Integrating Flex, BlazeDS, and Spring security

The security problem

Put simply, a secure application must first know who you are and then what you are allowed to do. Applications use authentication to ensure you are who you say you are and authorization to determine if you are allowed to do what you are trying to do. For web applications, authentication is a territory that is well known. There are many authentication methods, including username/password, iris scan, finger print, and tokens.

Authentication works the same in rich clients, including those built with Flex. If, however, you are creating applications that will function offline as well (for example Adobe AIR applications), there are some limitations to consider. The sample application, for instance, uses a username/password combination that is checked on the server. Therefore you cannot use the application without a network connection. Also, note that because it is a basic example, it does not use HTTPS or other forms of encryption that would normally be implemented for a secure application.
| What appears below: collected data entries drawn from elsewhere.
Lemma match_path_after_literal (s : string) tokens (rest : string) :
  match_path (map Lit (list_ascii_of_string s) ++ tokens) (s ++ rest)
  = match_path tokens rest.
Proof.
  induction s as [| c s IH]; cbn; [reflexivity |].
  rewrite Ascii.eqb_refl. exact IH.
Qed.

Lemma match_path_literal_inv (s : string) tokens (path : string) ps :
  match_path (map Lit (list_ascii_of_string s) ++ tokens) path = Some ps ->
  exists rest, path = s ++ rest /\ match_path tokens rest = Some ps.
Proof.
  revert path. induction s as [| c s IH]; cbn; intros path H.
  - exists path. auto.
  - destruct path as [| c' path]; [discriminate |].
    destruct (Ascii.eqb_spec c c') as [<- |]; [| discriminate].
    destruct (IH _ H) as [rest [-> Hrest]]. exists rest. auto.
Qed.

Lemma match_path_literal_slash (s : string) tokens (seg : string) :
  slash_free seg = true ->
  slash_free s = false ->
  match_path (map Lit (list_ascii_of_string s) ++ tokens) seg = None.
Proof.
  revert seg. induction s as [| c s IH]; cbn; intros seg Hseg Hs.
  - discriminate.
  - destruct seg as [| c' seg]; [reflexivity |].
    cbn in Hseg. apply andb_true_iff in Hseg. destruct Hseg as [Hc' Hseg].
    destruct (Ascii.eqb_spec c c') as [<- |]; [| reflexivity].
    rewrite Hc' in Hs. cbn in Hs. apply (IH _ Hseg Hs).
Qed.

Lemma match_path_params (tokens : list token) (path : string) ps :
  match_path tokens path = Some ps ->
  Forall (fun kv => snd kv <> "" /\ slash_free (snd kv) = true) ps.
Proof.
  revert path ps. induction tokens as [| [c | name] tokens IH];
    cbn; intros path ps.
  - destruct (String.eqb path "" || String.eqb path (String "010" ""));
      [| discriminate].
    intros [= <-]. constructor.
  - destruct path as [| c' path]; [discriminate |].
    destruct (Ascii.eqb c c'); [| discriminate]. apply IH.
  - destruct (span_segment path) as [seg tail] eqn:Hspan.
    destruct (String.eqb_spec seg ""); [discriminate |].
    destruct (match_path tokens tail) as [ps' |] eqn:Htail; [| discriminate].
    intros [= <-]. constructor.
    + split; [assumption |]. apply (span_segment_is_slash_free _ _ _ Hspan).
    + apply (IH _ _ Htail).
Qed.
High level architecture of the solution

The sample application consists of two main parts, the client and the server. The architecture for the client is straightforward. It is a Flex component, deployed as a SWF file. The server component is more complex (see Figure 1).

High level overview of the architecture of a common web application.

Figure 1. High level overview of the architecture of a common web application. Green boxes are Spring framework modules, red are Adobe modules and the blue are custom made.

In the server part of Figure 1, the green boxes are Spring framework modules, the red are Adobe modules, and the blue are custom, although they contain Spring functionality as well. The classes are wired using a Spring application context, transactions are configured over the service methods, method level security is configured, and so on. Because this is an article about the Flex integration, I will not elaborate on the Spring specifics. I will, however, explain the security configuration. As you can see from Figure 1, there are two places where Spring security is used. The first is intercepting web calls by filtering the URLs. The second is securing method calls. Because I expose the Spring beans using BlazeDS directly to the Flex client, this method level security is very important.

The sample

The sample application shows a list of books that you can filter and sort. To illustrate the use of different roles, only administrators (admins) can add new books. The sample uses Maven to build the WAR file and the Flex SWF file. For more information on how that works, see Sébastien Arbogast’s article at http://www.adobe.com/devnet/flex/articles/fullstack_pt3.html. Figure 2 shows an overview of the different components of the application.

Component diagram of the sample application.

Figure 2 Component diagram of the sample application. The yellow components are JAR files, the blue is a WAR file, the red is a Flex SWF file and the grey is only for configuration purposes. The WAR file is the deployable unit that will contain all other components.